** Records shown follows **

Lemma close_is_graceful_witness :
  exists c' c'', @conn_close vec_bytes 77 ex_in_flight = Ret c' /\ cn_state c' = StConnected /\
    @feed_recv_buf vec_bytes toy_prims ex_last_ack 88 c' = Ret c'' /\ closed_by_ack 88 c' c''.
Proof.
  destruct (@close_is_graceful vec_bytes vec_bytes_spec toy_prims 77 88 ex_in_flight)
    as (c' & E & H); [reflexivity|reflexivity|by vm_compute|].
  change (drained ex_in_flight) with false in H. cbv iota in H.
  destruct H as (Hst & _ & _ & _ & _ & _ & Hack).
  assert (c' = push_output (SetTimer TiLinger (cfg_linger (cn_config ex_in_flight)))
    (ex_in_flight <| cn_closing := true |>)) as Ec by (injection E as <-; reflexivity).
  destruct (Hack c' ex_last_ack _ _ _ ex_last_ack_decodes Hst) as (c'' & E2 & H2);
    [by rewrite Ec|by rewrite Ec|by rewrite Ec; vm_compute|by rewrite Ec; vm_compute|].
  exists c', c''. split; [exact E|]. split; [exact Hst|]. split; [exact E2|exact H2].
Defined.
(* ===== verification/Batch.v ===== *)
(** * Batch: grouping datagrams for segmentation offload ([crates/srt/src/batch.rs])

    [gso_batches] groups consecutive datagrams of one length into runs that one
    GSO send can carry; [gro_split] cuts a coalesced receive back into datagrams.
    An iterator over slices is the list of the slices it yields; the cursor
    [start] is the part of the input still to group. *)

From S2P Require Import Prelude.

(** The inner [while]: how far the run of datagrams of length [seg_len] reaches,
    [room] datagrams at most. *)
Fixpoint gso_run (room seg_len : nat) (datagrams : list (list byte))
  : list (list byte) * list (list byte) :=
  match room, datagrams with
  | S room, d :: rest =>
      if (length d =? seg_len)%nat
      then let '(run, tail) := gso_run room seg_len rest in (d :: run, tail)
      else ([], datagrams)
  | _, _ => ([], datagrams)
  end.

Fixpoint gso_loop (fuel cap : nat) (datagrams : list (list byte)) : list (list (list byte)) :=
  match fuel, datagrams with
  | S fuel, d :: rest =>
      let '(run, tail) := gso_run (cap - 1) (length d) rest in
      (d :: run) :: gso_loop fuel cap tail
  | _, _ => []
  end.

Definition gso_batches (datagrams : list (list byte)) (max_segments : nat)
  : list (list (list byte)) :=
  gso_loop (length datagrams) (Nat.max max_segments 1) datagrams.

(** [&buf[start..end]] for [start = 0, step, 2 * step, ...]. *)
Fixpoint gro_loop (fuel step : nat) (rest : list byte) : list (list byte) :=
  match fuel, rest with
  | S fuel, _ :: _ => take step rest :: gro_loop fuel step (drop step rest)
  | _, _ => []
  end.

Definition gro_split (buf : list byte) (total stride : nat) : list (list byte) :=
  let total := Nat.min total (length buf) in
  let step := if (stride =? 0)%nat || (total <? stride)%nat then total else stride in
  gro_loop total step (take total buf).

(** ** Grouping *)

Lemma gso_run_spec room n ds :
  let '(run, tail) := gso_run room n ds in
  ds = run ++ tail /\ (length run <= room)%nat /\ Forall (fun d => length d = n) run /\
  (length run = room \/ match tail with [] => True | d :: _ => length d <> n end).
Proof.
  revert ds. induction room as [|room IH]; intros [|d ds]; cbn [gso_run];
    [by split_and!; try left..|split_and!; [done|simpl; lia|constructor|by right]|].
  destruct (Nat.eqb_spec (length d) n) as [E|E].
  - specialize (IH ds). destruct (gso_run room n ds) as [run tail].
    destruct IH as (-> & Hl & Hf & Hm). split_and!; [done|simpl; lia|by constructor|].
    destruct Hm as [<-|Hm]; [by left|by right].
  - split_and!; [done|simpl; lia|constructor|by right].
Qed.

(** A batch: between one and [cap] datagrams, all of the first one's length. *)
Definition batch_ok (cap : nat) (batch : list (list byte)) : Prop :=
  match batch with
  | [] => False
  | d :: rest => (length rest < cap)%nat /\ Forall (fun x => length x = length d) rest
  end.

Lemma gso_loop_spec fuel cap ds :
  (1 <= cap)%nat -> (length ds <= fuel)%nat ->
  concat (gso_loop fuel cap ds) = ds /\ Forall (batch_ok cap) (gso_loop fuel cap ds).
Proof.
  intros Hc. revert ds. induction fuel as [|fuel IH]; intros [|d ds] Hf; simpl in Hf;
    [by split|lia|by split|]. cbn [gso_loop].
  pose proof (gso_run_spec (cap - 1) (length d) ds) as H.
  destruct (gso_run (cap - 1) (length d) ds) as [run tail]. destruct H as (-> & Hl & Hr & _).
  rewrite length_app in Hf. destruct (IH tail ltac:(lia)) as [H1 H2].
  split; [simpl; by rewrite H1|]. constructor; [|exact H2]. split; [lia|exact Hr].
Qed.

Lemma gso_batches_concat ds max : concat (gso_batches ds max) = ds.
Proof. apply gso_loop_spec; lia. Qed.

Lemma gso_batches_ok ds max : Forall (batch_ok (Nat.max max 1)) (gso_batches ds max).
Proof. apply gso_loop_spec; lia. Qed.

(** ** Splitting *)

(** What a segmented send puts on the wire: full segments and a shorter tail. *)
Definition segments (step : nat) (buf : list byte) : list (list byte) :=
  gro_loop (length buf) step buf.

Lemma gro_loop_fuel fuel fuel' step buf :
  (1 <= step)%nat -> (length buf <= fuel)%nat -> (length buf <= fuel')%nat ->
  gro_loop fuel step buf = gro_loop fuel' step buf.
Proof.
  intros Hs. revert fuel' buf. induction fuel as [|fuel IH]; intros [|fuel'] [|b buf] H H';
    simpl in H, H'; try done; try lia. cbn [gro_loop]. f_equal.
  apply IH; rewrite length_drop; simpl; lia.
Qed.

Lemma gro_loop_concat fuel step buf :
  (1 <= step)%nat -> (length buf <= fuel)%nat -> concat (gro_loop fuel step buf) = buf.
Proof.
  intros Hs. revert buf. induction fuel as [|fuel IH]; intros [|b buf] Hf; simpl in Hf;
    [done|lia|done|]. cbn [gro_loop concat]. rewrite IH; [apply take_drop|].
  rewrite length_drop. simpl. lia.
Qed.

Lemma segments_cons step d rest :
  (1 <= step)%nat -> length d = step -> segments step (d ++ rest) = d :: segments step rest.
Proof.
  intros Hs Hd. unfold segments. destruct d as [|b d]; [simpl in Hd; lia|].
  rewrite length_app. cbn [app length plus gro_loop].
  change (b :: d ++ rest) with ((b :: d) ++ rest).
  rewrite take_app_length', drop_app_length' by done. f_equal.
  apply gro_loop_fuel; [done|lia..].
Qed.

(** Segmenting the concatenation of equal-sized datagrams gives them back. *)
Lemma segments_concat step batch :
  (1 <= step)%nat -> Forall (fun d => length d = step) batch ->
  segments step (concat batch) = batch.
Proof.
  intros Hs. induction 1 as [|d batch Hd Hb IH]; [done|].
  cbn [concat]. rewrite segments_cons by done. by rewrite IH.
Qed.

(** Also when the last one is shorter, as a coalesced receive may have it. *)
Lemma segments_tail step batch last :
  (1 <= step)%nat -> Forall (fun d => length d = step) batch ->
  (1 <= length last <= step)%nat -> segments step (concat batch ++ last) = batch ++ [last].
Proof.
  intros Hs Hb Hl. induction Hb as [|d batch Hd Hb IH].
  - cbn [concat app]. unfold segments. destruct last as [|b l]; [simpl in Hl; lia|].
    cbn [length gro_loop]. rewrite take_ge, drop_ge by (simpl in *; lia). by destruct (length l).
  - cbn [concat]. rewrite <- app_assoc, segments_cons, IH by done. done.
Qed.

(** Within the buffer, [gro_split] is that segmentation. *)
Lemma gro_split_segments buf total stride :
  (total <= length buf)%nat -> (1 <= stride <= total)%nat ->
  gro_split buf total stride = segments stride (take total buf).
Proof.
  intros Ht Hs. unfold gro_split, segments. rewrite Nat.min_l by lia.
  rewrite (proj2 (Nat.eqb_neq stride 0)), (proj2 (Nat.ltb_ge total stride)) by lia.
  cbn [orb]. by rewrite length_take, Nat.min_l by lia.
Qed.

(** A stride of 0 or beyond the data is one datagram; nothing received is none. *)
Lemma gro_split_single buf total stride :
  (1 <= total <= length buf)%nat -> (stride = 0 \/ total <= stride)%nat ->
  gro_split buf total stride = [take total buf].
Proof.
  intros Ht Hs. unfold gro_split. rewrite Nat.min_l by lia.
  replace (if (stride =? 0)%nat || (total <? stride)%nat then total else stride) with total.
  2: { destruct (Nat.eqb_spec stride 0), (Nat.ltb_spec total stride); simpl; lia. }
  destruct total as [|total]; [lia|]. destruct buf as [|b buf]; [simpl in Ht; lia|].
  cbn [take gro_loop]. rewrite take_ge, drop_ge by (simpl; rewrite length_take; lia).
  by destruct total.
Qed.

Lemma gro_split_empty buf stride : gro_split buf 0 stride = [].
Proof. done. Qed.

(** The pieces are the received bytes, in order, whatever the stride. *)
Lemma gro_split_concat buf total stride :
  concat (gro_split buf total stride) = take (Nat.min total (length buf)) buf.
Proof.
  unfold gro_split. set (t := Nat.min total (length buf)).
  destruct (decide (t = 0%nat)) as [->|Ht]; [done|].
  apply gro_loop_concat; [|rewrite length_take; lia].
  destruct (Nat.eqb_spec stride 0), (Nat.ltb_spec t stride); simpl; lia.
Qed.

** End of Records shown **

Task to complete: Whenever a line of the records holds the string "match", pick it out and copy it.

Response box:
  match room, datagrams with
  match fuel, datagrams with
  match fuel, rest with
  (length run = room \/ match tail with [] => True | d :: _ => length d <> n end).
  match batch with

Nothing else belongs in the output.